Esiste, invece, una concezione della “provincializzazione come distensione” che sottolinea la necessità di un’estensione e di uno spostamento dei confini della teoria marxista oltre l’Europa come condizione di possibilità di un’autentica universalizzazione. Ciò che resta da chiarire è la questione della nazionalizzazione del marxismo, la cui abituale identificazione con la “semplice” questione di “adattare il marxismo a condizioni singolari” non restituisce la complessità nella misura in cui, come ha mostrato Gramsci, questa “nazionalizzazione” comporta veri e propri processi di adattamento teorico e pratico.

 L’esempio più famoso resta quello della “sinizzazione del marxismo” intrapresa da Mao Zedong. Infatti, come scrive Arif Dirlik – che è anche un instancabile critico degli studi postcoloniali – “uno dei maggiori punti di forza di Mao come leader era la sua capacità di tradurre il marxismo in una lingua cinese”. 

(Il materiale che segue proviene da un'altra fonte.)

(* ===== verification/Sums.v ===== *)
(** * Sums over lists, as the models of locks use them for what the threads hold *)

From stdpp Require Import prelude list.
From S2P Require Import Prelude.
Open Scope Z_scope.

Definition b2z (b : bool) : Z := if b then 1 else 0.

Lemma b2z_bounds b : 0 <= b2z b <= 1.
Proof. destruct b; simpl; lia. Qed.

Fixpoint sumf {A} (f : A -> Z) (l : list A) : Z :=
  match l with [] => 0 | a :: l => f a + sumf f l end.

Lemma sumf_insert {A} (f : A -> Z) l i a b :
  l !! i = Some a -> sumf f (<[i := b]> l) = sumf f l - f a + f b.
Proof.
  revert i. induction l as [| c l IH]; intros [| i] H; simplify_eq/=; [lia |].
  rewrite IH by done. lia.
Qed.

Lemma sumf_nonneg {A} (f : A -> Z) l : (forall a, a ∈ l -> 0 <= f a) -> 0 <= sumf f l.
Proof.
  induction l as [| a l IH]; intros H; simpl; [lia |].
  pose proof (H a ltac:(by left)). assert (0 <= sumf f l); [apply IH; intros; apply H; by right | lia].
Qed.

Lemma sumf_ge {A} (f : A -> Z) l i a :
  (forall a, a ∈ l -> 0 <= f a) -> l !! i = Some a -> f a <= sumf f l.
Proof.
  intros Hf Hi. pose proof (sumf_nonneg f (<[i := a]> l)) as H.
  revert i Hi H. induction l as [| c l IH]; intros [| i] Hi _; simplify_eq/=.
  - assert (0 <= sumf f l); [apply sumf_nonneg; intros; apply Hf; by right | lia].
  - assert (f a <= sumf f l).
    { apply (IH ltac:(intros; apply Hf; by right) i Hi). intros. apply sumf_nonneg. done. }
    pose proof (Hf c ltac:(by left)). lia.
Qed.

Lemma sumf_two {A} (f : A -> Z) l i j a b :
  (forall a, a ∈ l -> 0 <= f a) -> i <> j -> l !! i = Some a -> l !! j = Some b -> f a + f b <= sumf f l.
Proof.
  revert i j. induction l as [| c l IH]; intros [| i] [| j] Hf Hne Hi Hj; simplify_eq/=; try done.
  - assert (f b <= sumf f l); [| lia]. eapply sumf_ge; [| done]. intros; apply Hf; by right.
  - assert (f a <= sumf f l); [| lia]. eapply sumf_ge; [| done]. intros; apply Hf; by right.
  - pose proof (Hf c ltac:(by left)). assert (f a + f b <= sumf f l); [| lia].
    apply (IH i j); try done; [intros; apply Hf; by right | congruence].
Qed.

Lemma sumf_pos {A} (f : A -> Z) l :
  0 < sumf f l -> exists i a, l !! i = Some a /\ 0 < f a.
Proof.
  induction l as [| a l IH]; simpl; [lia |]. intros H. destruct (Z.lt_ge_cases 0 (f a)).
  - by exists 0%nat, a.
  - destruct IH as (i & b & Hi & Hb); [lia |]. by exists (S i), b.
Qed.
(** The inline mtx_downgrade: the owner is cleared first, and the uncontended
    word becomes 0. *)
Definition dg_fast (m : mtx) (t : thr) : local := mret (set_owner m None, at_pc t DgFast2).
Definition dg_fast2 (m : mtx) (t : thr) : local :=
  match cmpset m (Z.lor MTX_EXCLUSIVE 1) 0 with
  | Some m => mret (m, finish (add_holds t (- t_ex t) (t_ex t)) 0)
  | None => mret (m, at_pc t DgLoop)
  end.

Definition dg_loop (m : mtx) (t : thr) : local :=
  let lock := mtx_lock m in
  if negb (btest lock MTX_EXCLUSIVE) then
    _ ← KKASSERT "(lock & MTX_MASK) > 0" (0 <? Z.land lock MTX_MASK);
    mret (m, finish t 0)
  else mret (m, at_pc t (DgTest lock)).

Definition dg_test (me : nat) (lock : Z) (m : mtx) (t : thr) : local :=
  _ ← KKASSERT "mtx->mtx_owner == curthread" (bool_decide (mtx_owner m = Some me));
  mret (m, at_pc t (DgCas lock)).

Definition dg_cas (lock : Z) (m : mtx) (t : thr) : local :=
  match cmpset m lock (Z.ldiff lock (Z.lor MTX_EXCLUSIVE MTX_SHWANTED)) with
  | Some m => mret (m, finish (add_holds t (- t_ex t) (t_ex t)) 0)
  | None => mret (m, at_pc t DgLoop)
  end.

(** ** Unlock *)

(** The cases of _mtx_unlock on the lock word; mtx_unlock's own two tests are
    instances of the first two. *)
Definition un_loop (m : mtx) (t : thr) : local :=
  let lock := mtx_lock m in
  let nlock := Z.ldiff lock (Z.lor MTX_SHWANTED MTX_EXLINK) in
  if nlock =? 1 then mret (m, at_pc t (UnCas lock (Z.land lock MTX_EXLINK)))
  else if nlock =? Z.lor MTX_EXCLUSIVE 1 then mret (m, at_pc t (UnOwner lock))
  else if nlock =? Z.lor MTX_EXWANTED 1 then
    if btest lock MTX_EXLINK then mret (m, t)
    else mret (m, at_pc t (UnChain lock
      (Z.lor (Z.lor nlock (Z.lor MTX_EXLINK MTX_EXCLUSIVE)) (Z.land lock MTX_SHWANTED))))
  else if nlock =? Z.lor (Z.lor MTX_EXCLUSIVE MTX_EXWANTED) 1 then
    if btest lock MTX_EXLINK then mret (m, t)
    else mret (m, at_pc t (UnChain lock
      (Z.lor (Z.lor nlock MTX_EXLINK) (Z.land lock MTX_SHWANTED))))
  else
    let nlock := u32 (lock - 1) in
    _ ← KKASSERT "(nlock & MTX_MASK) != MTX_MASK" (negb (Z.land nlock MTX_MASK =? MTX_MASK));
    mret (m, at_pc t (UnCas lock nlock)).

Definition un_owner (lock : Z) (m : mtx) (t : thr) : local :=
  mret (set_owner m None, at_pc t (UnCas lock (Z.land lock MTX_EXLINK))).

(** One hold less. *)
Definition drop_hold (t : thr) : thr :=
  if 0 <? t_ex t then add_holds t (-1) 0 else add_holds t 0 (-1).

Definition un_cas (lock nlock : Z) (m : mtx) (t : thr) : local :=
  match cmpset m lock nlock with
  | Some m => mret (m, finish (drop_hold t) 0)
  | None => mret (m, at_pc t UnLoop)
  end.

Definition un_chain (lock nlock : Z) (m : mtx) (t : thr) : local :=
  match cmpset m lock nlock with
  | Some m => mret (m, at_pc (add_crit (drop_hold t) 1) ChStart)
  | None => mret (m, at_pc t UnLoop)
  end.

(** mtx_chain_link, the part under MTX_EXLINK.  [links] is the state of the
    links by number; the link taken off the ring becomes LINK_ACQUIRED. *)
Definition ch_start (links : nat -> option lstate) (m : mtx) (t : thr)
    : outcome (mtx * thr * option nat) :=
  match mtx_link m with
  | l :: q =>
      _ ← KKASSERT "link->state == MTX_LINK_LINKED" (bool_decide (links l = Some LINK_LINKED));
      let clock := match q with [] => Z.lor MTX_EXLINK MTX_EXWANTED | _ => MTX_EXLINK end in
      mret (set_owner (set_ring m q) (Some l), at_pc t (ChLoop (Some l) clock), Some l)
  | [] =>
      mret (m, at_pc t (ChLoop None
        (Z.lor MTX_EXLINK (Z.lor (Z.lor (Z.lor MTX_EXCLUSIVE MTX_EXWANTED) MTX_SHWANTED) 1))), None)
  end.

Definition ch_loop (link : option nat) (clock : Z) (m : mtx) (t : thr) : local :=
  mret (m, at_pc t (ChCas link clock (mtx_lock m))).

Definition ch_cas (link : option nat) (clock lock : Z) (m : mtx) (t : thr) : local :=
  match cmpset m lock (Z.ldiff lock clock) with
  | Some m =>
      match link with
      | Some _ => mret (m, finish (add_crit t (-1)) 0)
      | None => if btest lock MTX_SHWANTED then mret (m, at_pc t ChOwner)
                else mret (m, finish (add_crit t (-1)) 0)
      end
  | None => mret (m, at_pc t (ChLoop link clock))
  end.

Definition ch_owner (m : mtx) (t : thr) : local :=
  mret (set_owner m None, finish (add_crit t (-1)) 0).

(** ** Abort *)

Definition ab_loop (l : nat) (m : mtx) (t : thr) : local :=
  let lock := mtx_lock m in
  if btest lock MTX_EXLINK then mret (m, t) else mret (m, at_pc t (AbCas l lock)).
Definition ab_cas (l : nat) (lock : Z) (m : mtx) (t : thr) : local :=
  match cmpset m lock (Z.lor lock MTX_EXLINK) with
  | Some m => mret (m, at_pc t (AbDo l))
  | None => mret (m, at_pc t (AbLoop l))
  end.

(** The switch on link->state: the new state of the link. *)
Definition ab_do (l : nat) (s : lstate) (m : mtx) (t : thr) : mtx * thr * lstate :=
  match s with
  | LINK_IDLE => (m, at_pc t AbClear, LINK_ABORTED)
  | LINK_LINKED => (set_ring m (ring_remove [] (mtx_link m) l), at_pc t AbClear, LINK_ABORTED)
  | s => (m, at_pc t AbClear, s)
  end.

Definition ab_clear (m : mtx) (t : thr) : local :=
  mret (atomic_clear m MTX_EXLINK, finish (add_crit t (-1)) 0).

(** ** Interleaving *)

(** The calls a client can make. *)
Inductive call :=
  | LockEx (own_link : bool) | LockSh | SpinLock | LockExTry | LockShTry | SpinLockTry
  | UpgradeTry | UpgradeTryInline | Downgrade | DowngradeInline
  | Unlock | SpinUnlock | Abort (l : nat).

Sultan Galiev o nazional-comunismo

In questo quadro, analizzando la carriera del bolscevico tataro Mirsaid Sultan Galiev, è interessante fare riferimento a un’esperienza poco conosciuta: quella del “comunismo nazionale musulmano” così come si sviluppò nella Russia sovietica, e poi in URSS, dal 1917 al fine degli anni 20.
1 – Come indica il nome, si tratta di un comunismo musulmano che solleva, più che mai, la questione del rapporto tra, da un lato, i movimenti di emancipazione europei o di “origine bianca” e, dall’altro, l’Islam e i gruppi che lo compongono in relazione alle loro rivendicazioni politiche;

2- Siamo di fronte a un movimento di emancipazione antimperialista che si è sviluppato in relazione ad un processo rivoluzionario nel cuore stesso dell’impero (russo), una situazione storica il cui precedente più illustre è il collegamento tra la rivoluzione francese e quella haitiana alla fine del XVIII e XIX secolo, quando il sultano Galiev gettò le basi teoriche e ideologiche del comunismo nazionale musulmano, che possono essere suddivisi in tre punti:

  • Il primo si riferisce ai rapporti di classe e, correlativamente, al rapporto tra rivoluzione sociale e rivoluzione nazionale. Ribadendo l’opposizione leninista delle nazioni oppresse, chiede “la vendetta degli oppressi contro gli oppressori” e dichiara che “tutti i popoli musulmani colonizzati sono popoli proletari”.
  • Il secondo punto si riferisce al rapporto tra rivoluzione socialista e Islam. Se il sultano Galiev difende l’idea che “come tutte le altre religioni del mondo”, l’Islam è “destinata a scomparire”, sottolinea tuttavia che “di tutte le “grandi religioni” del mondo, l’Islam è la più giovane, quindi la più solida e più forte per l’influenza che esercita e che la legge islamica (Sharia) presenta prescrizioni veramente positive e progressive: l’obbligatorietà dell’insegnamento, l’obbligo di commerciare e di lavorare, l’assenza di proprietà privata dei beni terra, acqua e foreste”, ecc., – prescrizioni che, come suggerisce Sultan Galiev senza dirlo esplicitamente, potrebbero essere incorporate e sostenere una futura società comunista.
  • In terzo luogo, per Galiev, l’unicità dell’Islam risiede, d’altra parte, nel fatto che “durante l’ultimo secolo, l’intero mondo musulmano è stato sfruttato dall’imperialismo dell’Europa occidentale”. L’Islam è stato e continua ad essere una “religione oppressa spinta ad agire sulla difensiva”, un’oppressione che ha generato un profondo “senso di solidarietà” insieme a un forte desiderio di emancipazione. Per Sultan Galiev non esiste incompatibilità tra la rivoluzione socialista e l’Islam: non bisogna lavorare per la distruzione dell’Islam, ma piuttosto per la sua despiritualizzazione, la sua “marxistizzazione”.
  • Quest’ultimo approccio riguarda l’esportazione della rivoluzione bolscevica o, secondo le parole dello stesso sultano Galiev, l’incanalamento dell’“energia rivoluzionaria” di origine russa oltre i suoi confini. Per il sultano Galiev, il “centro rivoluzionario” europeo si è già spento, mentre l’Oriente costituisce “un materiale molto ricco e molto ‘infiammabile’”. In questa prospettiva, la rivoluzione anticoloniale diventa la condizione di possibilità della rivoluzione europea e mondiale, e non il contrario: “Privato dell’Oriente e isolato dall’India, dall’Afghanistan, dalla Persia e dalle altre colonie asiatiche e africane, l’imperialismo occidentale perirà, e morirà di morte naturale”.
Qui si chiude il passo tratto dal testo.